Wednesday, November 29, 2006

Homeschooling, Waldorf Education and Teens.

Into High School is a nine page online booklet on homeschooling teens with a Waldorf influence.

I really appreciated some of the author's thoughts - especially :

I have come to believe that it is
more than okay for siblings
to be best friends.

I have come to believe that it is
more than okay for parents
to enjoy their teen-aged children.


My kids really are friends. Yes, they fight and get annoyed with each other. But because they also spend a lot of time together, they share an intimacy - familiar jokes, shared memories and experiences.

An example. Last week, I printed off a discrete maths activity for Thomas and Anny to try. A spider web mapping game, from Mathwire. When I was upstairs getting changed out of workout gear, I heard them laughing and having fun with the game - really getting into it. I smiled.Friends and brothers.

And this smile leads me into my enjoyment of my kids - the boys (and my dh) are some of my coolest friends. We like the same movies. We share books. We laugh and talk - and even when I am in lecture mode , we get along.

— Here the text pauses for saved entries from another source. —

(** Appending an area to the child's list. *)
Lemma coherent_snoc l a pt st :
  vmas_wf (l ++ [a]) → area_user a → area_good a → coherent l pt →
  let '(st', pt') := map_area_pages st pt a in
  coherent (l ++ [a]) pt' ∧ ∃ evs, events st st' evs ∧ Forall harmless evs.
Proof.
  intros Hw Hu Hg Hc.
  assert (Hi : (l ++ [a]) !! length l = Some a) by (by rewrite lookup_app_r, Nat.sub_diag).
  pose proof (coherent_app l [a] pt Hc) as Hc'.
  pose proof (map_area_pages_ok (l ++ [a]) pt st a (proj1 (vmas_area_ok _ _ _ Hw Hi)) Hu Hg
    (area_of_lookup _ _ _ Hw Hi) Hc') as H.
  destruct (map_area_pages st pt a) as [st' pt']. naive_solver.
Qed.

(** The state of the loop of [fork_cow]: [tr] are the areas already processed. *)
Definition fk_done (tr : list (MapArea * MapArea * MapArea)) : list MapArea := (λ x, x.1.2) <$> tr.
Definition fk_child (tr : list (MapArea * MapArea * MapArea)) : list MapArea := (λ x, x.2) <$> tr.
Definition fk_orig (tr : list (MapArea * MapArea * MapArea)) : list MapArea := (λ x, x.1.1) <$> tr.

Record forking st0 st pt npt (tr : list (MapArea * MapArea * MapArea)) (rest : list MapArea) (T : list Z)
    : Prop := {
  fk_vmas : vmas_wf (fk_done tr ++ rest);
  fk_user : Forall area_user (fk_done tr ++ rest);
  fk_coherent : coherent (fk_done tr ++ rest) pt;
  fk_child_coherent : coherent (fk_child tr) npt;
  fk_triples : Forall (λ x, fork_triple (svc_page (st_frames st0)) (svc_page (st_frames st)) x.1.1 x.1.2 x.2) tr;
  fk_inv : svc_inv (st_frames st) (owned (fk_child tr) ++ owned (fk_done tr ++ rest) ++ T);
  fk_kept : owned (fk_done tr) ≡ₚ owned (fk_orig tr);
  fk_same : ∀ q, q ∈ owned (fk_done tr ++ rest) ++ T → svc_page (st_frames st) q = svc_page (st_frames st0) q;
  fk_count : zlen (owned (fk_child tr)) ≤ zlen (owned (fk_done tr));
  fk_log : ∃ evs, logged st0 st evs ∧ settled evs
}.

(** The child's areas lie where the parent's do. *)
Definition fork_shape (ap ac : MapArea) : Prop :=
  area_ok ac ∧ start_va ac = start_va ap ∧ end_va ac = end_va ap.

Lemma fork_triple_shape bytes bytes' a ap ac : fork_triple bytes bytes' a ap ac → fork_shape ap ac.
Proof. intros [? ? [? ?] [? ?] ? ? ? ?]. unfold fork_shape. split_and!; [by destruct ft_child0..|congruence|congruence]. Qed.

Lemma fk_child_vmas tr rest :
  vmas_wf (fk_done tr ++ rest) → Forall (λ x, fork_shape x.1.2 x.2) tr → vmas_wf (fk_child tr).
Proof.
  intros Hw Ht. destruct Hw as [_ Hs]. apply StronglySorted_app in Hs as (_&Hs&_). split.
  { apply Forall_fmap. eapply Forall_impl; [exact Ht|]. intros x Hx. apply Hx. }
  unfold fk_done, fk_child in *. induction Ht as [|x tr (_&H1&H2) Ht IH]; [constructor|].
  rewrite fmap_cons in Hs |- *. apply StronglySorted_inv in Hs as [Hs Hf]. constructor; [by apply IH|]. clear IH Hs.
  rewrite Forall_fmap in Hf. rewrite Forall_forall in Hf.
  rewrite Forall_forall in Ht. apply Forall_fmap, Forall_forall. intros y Hy. specialize (Hf y Hy).
  destruct (Ht y Hy) as (_&H3&H4). unfold area_below in *. simpl in *. lia.
Qed.

Lemma fork_triple_mono bytes b1 b2 a ap ac :
  fork_triple bytes b1 a ap ac → (∀ q, q ∈ owned [ac] → b2 q = b1 q) → fork_triple bytes b2 a ap ac.
Proof.
  intros [] Hb. split; try done. intros v p Hp. destruct (ft_pages0 v p Hp) as (pp&pc&Hpp&Hpc&Hf&Hby&Hs).
  exists pp, pc. split_and!; try done. rewrite Hb; [done|]. apply elem_of_owned_single; [apply ft_child0|]. eauto.
Qed.

Lemma fk_snoc tr a ap ac :
  fk_done (tr ++ [(a, ap, ac)]) = fk_done tr ++ [ap] ∧ fk_child (tr ++ [(a, ap, ac)]) = fk_child tr ++ [ac] ∧
  fk_orig (tr ++ [(a, ap, ac)]) = fk_orig tr ++ [a].
Proof. unfold fk_done, fk_child, fk_orig. by rewrite !fmap_app. Qed.

(** One more area is processed. *)
Lemma forking_step st0 st st' pt pt' npt npt' tr a ap ac rest T :
  forking st0 st pt npt tr (a :: rest) T →
  fork_triple (svc_page (st_frames st0)) (svc_page (st_frames st')) a ap ac →
  area_frames ap ≡ₚ area_frames a →
  coherent (fk_done tr ++ ap :: rest) pt' → coherent (fk_child tr ++ [ac]) npt' →
  svc_inv (st_frames st') (owned [ac] ++ owned (fk_child tr) ++ owned (fk_done tr ++ a :: rest) ++ T) →
  (∀ q, q ∈ owned (fk_child tr) ++ owned (fk_done tr ++ a :: rest) ++ T →
        svc_page (st_frames st') q = svc_page (st_frames st) q) →
  zlen (area_frames ac) ≤ zlen (area_frames a) → (∃ evs, logged st st' evs ∧ settled evs) →
  forking st0 st' pt' npt' (tr ++ [(a, ap, ac)]) rest T.
Proof.
  intros [Hw Hu Hc Hcc Htr Hinv Hk Hsame Hcnt (evs&Hlog&Hset)] Hx Hfr Hc' Hcc' Hinv' Hpg Hlen (evs'&Hlog'&Hset').
  destruct (fk_snoc tr a ap ac) as (E1&E2&E3). destruct (ft_start _ _ _ _ _ Hx) as [Hs1 Hs2].
  destruct (ft_end _ _ _ _ _ Hx) as [He1 He2].
  assert (Hown : owned (fk_done tr ++ ap :: rest) ≡ₚ owned (fk_done tr ++ a :: rest)).
  { rewrite !owned_app, !owned_cons. by rewrite Hfr. }
  assert (Hpg' : ∀ q, q ∈ owned (fk_done tr ++ a :: rest) ++ T → svc_page (st_frames st') q = svc_page (st_frames st0) q).
  { intros q Hq. rewrite Hpg by (rewrite elem_of_app; by right). by apply Hsame. }
  split; rewrite ?E1, ?E2, ?E3, <-?(app_assoc (fk_done tr)).
  - apply (vmas_wf_replace (fk_done tr) a rest [ap]); [done| |constructor; [lia|constructor]].
    split; [constructor; [apply Hx|constructor]|by repeat constructor].
  - apply Forall_app in Hu as [Hu1 Hu2]. apply Forall_cons in Hu2 as [Hua Hu2].
    apply Forall_app. split; [done|]. constructor; [|done]. intros va Hva. apply Hua. lia.
  - done.
  - done.
  - apply Forall_app. split; [|by constructor]. rewrite Forall_forall in Htr |- *. intros x Hin.
    eapply fork_triple_mono; [by apply Htr|]. intros q Hq. apply Hpg. rewrite elem_of_app. left.
    apply list_elem_of_lookup in Hin as [i Hi]. unfold owned, vma_frames in Hq |- *.
    rewrite list_elem_of_fmap in Hq |- *. destruct Hq as (t&->&Ht). exists t. split; [done|].
    rewrite list_elem_of_join in Ht |- *. destruct Ht as (fs&Hfs&Hin). exists fs. split; [done|].
    rewrite list_elem_of_fmap in Hin |- *. destruct Hin as (b&->&Hb%list_elem_of_singleton). subst b.
    exists x.2. split; [done|]. unfold fk_child. apply list_elem_of_fmap. exists x. split; [done|].
    by eapply list_elem_of_lookup_2.
  - eapply svc_inv_perm; [|exact Hinv']. rewrite (owned_app (fk_child tr)).
    rewrite (Permutation_app_comm (owned (fk_child tr)) (owned [ac])), <-app_assoc. simpl. by rewrite Hown.
  - rewrite !owned_app, !owned_single. by rewrite Hfr, Hk.
  - intros q Hq. apply Hpg'. rewrite elem_of_app in Hq |- *. simpl in Hq. by rewrite Hown in Hq.
  - rewrite !owned_app, !owned_single, !zlen_app, !zlen_fmap, Hfr. lia.
  - eexists. split; [by eapply logged_trans|by apply settled_app].
Qed.

Lemma owned_middle d a r q : q ∈ owned [a] → q ∈ owned (d ++ a :: r).
Proof. rewrite owned_app, (owned_cons a r), owned_single, !elem_of_app. auto. Qed.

Like tonight, when, at our parish Advent programme, I told Jonathon to sit up straight. His posture need remediation. :-) He gave me a wry smile and I passed him a note with a funny comment. We both smiled. We understand each other ( well, most of the time).

The online booklet, "Into High School", shares many other gems.

* It was as important to be spontaneous as it was to be prepared.
* It was essential to remain flexible.
* It was imperative to keep talking.
* It was even more imperative to keep our sense of humor intact.


Why mention only these points? What about curriculum and academics?

Yes these are important, too. I am not one to downgrade academic skills - a passion for learning is one of the things that drove me into homeschooling and unschooling.

Successful learning, however, always starts with relating to the student as a person. I have found this to be of even more importance when learning and living with teens.

Once our relationship is established, and worked on as an ongoing commitment, then comes academics. "Into High School" has suggestions here.

Our own suggestions?

Currently ~ living books; real, whole books by authors passionate about a topic. Some judicious use of textbooks. Religious books. Biographies of saints. Hands on Science and Art. Projects. Community work. Involvement in groups, homeschool or other. Lots of writing. Maths activities. Using the internet and the library. Movies. Open University. Life. Faith.

Living books? For Thomas this week, it is " Ivanhoe" by Sir Walter Scott.
Thomas was reading this book yesterday, while we were at the surgery of his orthopedic surgeon.

The surgeon looked at the book and said "Oh, they are making you read Ivanhoe, are they? I could never get into it at school".

Presumably "they" was a reference to teachers - or, in this case, to Thomas' homeschooling parents.

Thomas looked surprised. No-one is making him read "Ivanhoe."

He said "No, I just like Sir Walter Scott and the whole knights scene."

This is how living books presently work in the education of a thirteen year old boy.

8 comments:

Anonymous said...

Leonie,

I just posted about my children dancing with each other over at my blog! Too cool! I think the relational aspect is one of my favorite things about homeschooling!

Nice post!

Anonymous said...

And here I was thinking that you and Jonathon were passing notes to distract me! ;-)

Leonie said...

Maria - I'm off to read your blog -too cool! Relationship is important.

Fr - hope we weren't too distracting! lol!

Anonymous said...

This post ties in to another earlier one Leonie that I lost my response too (forgot to log in properly then lost the lot).

The other post reflected on the 'required stuff' in our homeschool, that doesn't detract from the natural learning aspirations we have.

Relationships within the family building trust and respect for each other. That trust enables us as parents to 'require' certain things of our children (whether it be brushing teeth or learning their Catechism) and the children recognising that we are not enforcing a whim of ours, but ensuring that what we as parents truly believe to be in the best for family is happening.

THis cannot happen if we are not on the same 'wave length, if the relationship is not right - our motives can be misunderstood. If we are not growing in relationship our communication hasn't that easy flow you spoke of - that ability to raise an eyebrow mid movie and just know what the sibling, parent, child is thinking.

Thank you for sharing so much of your life with us Leonie - you always manage to draw me into deeper analyses of 'where we are at' in our family.

BTW - anyone going to see Eragon and anyone seen The Nativity?

Shannon

Leonie said...

Hi Shannon, Super to hear from you! Will you be at the farm for Xmas?

You describe the trust and relationship very well - and I like how you marry them with certain requirements. How the requirements draw on the relationship.

We haven't been to the movies for ages so haven't seen The Nativity . Saw the previews of Eragon and thought it looked a bit like the Dungeons and Dragons movie. Would probably like to see both - and also Santa Clause 3. :-)

Anonymous said...

Great post, Leonie and loved the site, too.

Yes... I do love it that my boys are friends.. and that I love being with them. What gifts.


and HI Shannon! Miss you!

Leonie said...

Cindy - we all miss Shannon. :-)

Louise, Thomas will be pleased to find another how lives Ivanhoe.